PyDO is a ORM (Object-Relational Mapper) database access library for Python that facilitates writing a Python database access layer. PyDO attempts to be simple, flexible, extensible, and unconstraining.
PyDO was originally written by Drew Csillag in 2000, with contributions and maintainance by Jacob Smullyan and others (see ACKNOWLEDGEMENTS), and was released as part of the SkunkWeb web application server. The 2.0 series is a fairly far-reaching overhaul of the codebase undertaken by JS. (The old PyDO version is still available in SkunkWeb 3.4.0.)
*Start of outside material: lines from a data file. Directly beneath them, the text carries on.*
(** The run is the create block entered after the failed fetch, and the
    wait starts from the create call's result. *)
Lemma run_enters_wait :
  run client self fuel w =
    match wait_loop client self fuel 10 0
            (mkSt (Some r0) false initial_results w2
                  [EvGet rg nm; EvCreate rg nm (create_parameters self)]) with
    | None => None
    | Some (Raise e, s') => Some (surfaced e, s')
    | Some (FailJson m, s') => Some (FailJson m, s')
    | Some (Ok false, s') =>
        match populate_results s' with
        | Some (Ok _, s'') => Some (FailJson waited_too_long, s'')
        | Some (Raise e, s'') => Some (surfaced e, s'')
        | Some (FailJson m, s'') => Some (FailJson m, s'')
        | None => None
        end
    | Some (Ok true, s') =>
        match redis_cache s' with
        | Some r' =>
            let m := populated r' (reported true present (results s')) in
            Some (Ok m, mkSt (Some r') (to_update s') m (world s') (calls s'))
        | None =>
            Some (Raise (PyException "AttributeError"),
                  mkSt None (to_update s')
                       (reported true present (results s'))
                       (world s') (calls s'))
        end
    end.
Proof.
  unfold run.
  rewrite (exec_module_cloud_error client self fuel w code msg w1 Hget).
  rewrite Hcheck. cbn [andb].
  rewrite create_block_eq. cbn [missing world calls results to_update].
  fold rg nm. rewrite Hcreate. reflexivity.
Qed.

End CreatePath.

(** X2: outside check mode, with [state = present], a fetch that reports the
    cache not found and a create call whose result is not yet "Succeeded":
    when
    the first [K] polls (K < 179) are not "Succeeded" and the next one is,
    the run returns [changed = True], [state = 'present'] and the snapshot
    of that last poll, not of the create result, after exactly [K + 1]
    rounds of sleep and [get]. *)
Theorem create_reports_last_polled_snapshot {W} (client : RedisClient W)
    (self : Params) (fuel K : nat) (w w1 w2 : W) (e0 : exn)
    (r0 r : RedisResource) :
  (180 <= fuel)%nat ->
  (K < 179)%nat ->
  check_mode self = false ->
  state self = present ->
  redis_get client (resource_group_name self) (name self) w
  = (Raises e0, w1) ->
  is_not_found e0 = true ->
  redis_create client (resource_group_name self) (name self)
    (create_parameters self) w1 = (Returns r0, w2) ->
  succeeded r0 = false ->
  (forall i, (i < K)%nat ->
     exists ri, nth_get client self i w2 = Returns ri /\
                succeeded ri = false) ->
  nth_get client self K w2 = Returns r ->
  succeeded r = true ->
  let m := populated r (reported true present initial_results) in
  exists s',
    run client self fuel w = Some (Ok m, s') /\
    redis_cache s' = Some r /\
    calls s' = EvGet (resource_group_name self) (name self)
               :: EvCreate (resource_group_name self) (name self)
                           (create_parameters self)
               :: polls (resource_group_name self) (name self) (K + 1) /\
    m !! "provisioning_state" = Some (VStr "Succeeded") /\
    m !! "hostname" = Some (of_option VStr (r_host_name r)).
Proof.
  intros Hfuel HK Hcheck Hstate Hget Hnf Hcreate Hr0 Hpolls Hlast Hr m.
  destruct e0 as [code msg|msg]; [|discriminate].
  rewrite (run_enters_wait client self fuel w w1 w2 code msg r0
             Hcheck Hget Hcreate).
  rewrite (wait_loop_succeeds client self K fuel 0 _ r0 r);
    cbn [redis_cache world]; auto; try lia.
  eexists. split; [reflexivity|]. cbn [redis_cache calls].
  split; [reflexivity|].
  replace (K + 1)%nat with (S K) by lia.
  split; [reflexivity|].
  unfold m, populated, reported. split; simplify_map_eq; [|reflexivity].
  unfold succeeded in Hr.
  destruct (r_provisioning_state r) as [p|]; [|discriminate].
  apply String.eqb_eq in Hr. now subst p.
Qed.

Lemma create_reports_last_polled_snapshot_witness :
  let client :=
    Mock.scripted
      (Mock.first_then (Raises Mock.not_found)
         (Mock.running_then_succeeded 2))
      (Returns (Mock.cache "Creating")) (Returns tt) (Returns tt) in
  let self := Mock.desired present false in
  let m := populated (Mock.cache "Succeeded")
             (reported true present initial_results) in
  (180 <= 180)%nat /\
  (2 < 179)%nat /\
  check_mode self = false /\
  state self = present /\
  redis_get client (resource_group_name self) (name self) 0%nat
  = (Raises Mock.not_found, 1%nat) /\
  is_not_found Mock.not_found = true /\
  redis_create client (resource_group_name self) (name self)
    (create_parameters self) 1%nat = (Returns (Mock.cache "Creating"), 1%nat) /\
  succeeded (Mock.cache "Creating") = false /\
  (forall i, (i < 2)%nat ->
     exists ri, nth_get client self i 1%nat = Returns ri /\
                succeeded ri = false) /\
  nth_get client self 2 1%nat = Returns (Mock.cache "Succeeded") /\
  succeeded (Mock.cache "Succeeded") = true /\
  exists s',
    run client self 180 0%nat = Some (Ok m, s') /\
    redis_cache s' = Some (Mock.cache "Succeeded") /\
    calls s' = EvGet (resource_group_name self) (name self)
               :: EvCreate (resource_group_name self) (name self)
                           (create_parameters self)
               :: polls (resource_group_name self) (name self) (2 + 1) /\
    m !! "provisioning_state" = Some (VStr "Succeeded") /\
    m !! "hostname"
    = Some (of_option VStr (r_host_name (Mock.cache "Succeeded"))).
Proof.
  intros client self m.
  assert (Hpolls : forall i, (i < 2)%nat ->
            exists ri, nth_get client self i 1%nat = Returns ri /\
                       succeeded ri = false).
  { intros i Hi. exists (Mock.cache "Running").
    destruct i as [|[|i]]; [split; reflexivity|split; reflexivity|lia]. }
  split; [apply le_n|]. split; [lia|].
  split; [reflexivity|]. split; [reflexivity|]. split; [reflexivity|].
  split; [reflexivity|].
  split; [reflexivity|]. split; [reflexivity|]. split; [exact Hpolls|].
  split; [reflexivity|]. split; [reflexivity|].
  exact (create_reports_last_polled_snapshot client self 180 2 0%nat 1%nat
           1%nat Mock.not_found (Mock.cache "Creating")
           (Mock.cache "Succeeded") (le_n 180) ltac:(lia) eq_refl eq_refl
           eq_refl eq_refl eq_refl eq_refl Hpolls eq_refl eq_refl).
Defined.

(** A fetch that raises a [CloudError] leads to the create block, unless
    check mode returns from its [state = present] branch. *)
Lemma run_enters_create_block {W} (client : RedisClient W) (self : Params)
    (fuel : nat) (w : W) (code : Z) (msg : string) (w1 : W) :
  redis_get client (resource_group_name self) (name self) w
  = (Raises (CloudError code msg), w1) ->
  check_mode self && State_eqb (state self) present = false ->
  run client self fuel w = create_block client self fuel (missing self w1).
Proof.
  intros Hget Hmode. unfold run.
  now rewrite (exec_module_cloud_error client self fuel w code msg w1 Hget),
    Hmode.
Qed.

(** X4: in every run that reaches the provisioning wait (the fetch raised
    a [CloudError], check mode did not return, the create call came back
    with a cache that is not "Succeeded"): when the first [K] polls
    (K < 180) are not "Succeeded" and the next [get] raises [e], the wait
    hands [e] on unchanged and polling stops at that call; a [CloudError]
    ends the run with the failure "Failed with <message>", any other
    exception escapes, and [self.results] is still as [__init__] built
    it. *)
Theorem poll_error_ends_the_wait {W} (client : RedisClient W)
    (self : Params) (fuel K : nat) (w w1 w2 : W) (code : Z) (msg : string)
    (r0 : RedisResource) (e : exn) :
  (180 <= fuel)%nat ->
  (K < 180)%nat ->
  redis_get client (resource_group_name self) (name self) w
  = (Raises (CloudError code msg), w1) ->
  check_mode self && State_eqb (state self) present = false ->
  redis_create client (resource_group_name self) (name self)
    (create_parameters self) w1 = (Returns r0, w2) ->
  succeeded r0 = false ->
  (forall i, (i < K)%nat ->
     exists ri, nth_get client self i w2 = Returns ri /\
                succeeded ri = false) ->
  nth_get client self K w2 = Raises e ->
  let entry :=
    mkSt (Some r0) false initial_results w2
         [EvGet (resource_group_name self) (name self);
          EvCreate (resource_group_name self) (name self)
                   (create_parameters self)] in
  exists s',
    check_resource_created client self fuel entry = Some (Raise e, s') /\
    run client self fuel w =
      Some (if is_CloudError e then FailJson ("Failed with " +:+ str e)
            else Raise e, s') /\
    calls s' = calls entry
               ++ polls (resource_group_name self) (name self) (K + 1) /\
    results s' = initial_results.
Proof.
  intros Hfuel HK Hget Hmode Hcreate Hr0 Hpolls Hlast entry.
  destruct (wait_loop_raises client self K fuel 0 entry r0 e)
    as (s' & Hrun & (Hcalls & Hres & _) & _); auto; try lia.
  exists s'. rewrite check_resource_created_eq.
  split; [exact Hrun|].
  rewrite (run_enters_create_block client self fuel w code msg w1 Hget Hmode).
  rewrite create_block_eq. cbn [missing world calls results to_update app].
  rewrite Hcreate. fold entry. rewrite Hrun.
  split; [reflexivity|].
  replace (K + 1)%nat with (S K) by lia.
  split; [exact Hcalls|exact Hres].
Qed.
The previous version of PyDO supported PostgreSQL with three different database adapters, Mysql, SapDB, Sqlite, and Oracle. The 2.0 series currently supports PostgreSQL (with the psycopg driver), Mysql, Sqlite, Oracle (with the cx_oracle driver) and MS SQLServer (with the adodbapi driver); support for other database systems is planned.
PyDO 2 has several enhancements:
- PyDO can now be used in multi-threaded or twisted-style asynchronous sitations, with or without a customizable connection pool.
- PyDO objects are now dict subclasses, but also support attribute access to fields.
- Projections -- subsets of the field list of a super-class -- are now supported by the PyDO.project() method.
- PyDO classes can now introspect into the database at runtime to obtain field information (not yet implemented for Oracle driver).
- Overall, the API has been tightened and the code restructured.
PyDO 2 requires Python 2.4 or later.
More documentation is available in the doc/ subdirectory of the PyDO distribution:
- the PyDO manual (manual.rst)
- epydoc-generated API documentation (in api/html)
Questions about PyDO can be raised on the SkunkWeb mailing list.
This library is available under either of two licenses: the GNU Public License (see COPYING) or a BSD license (see LICENSE).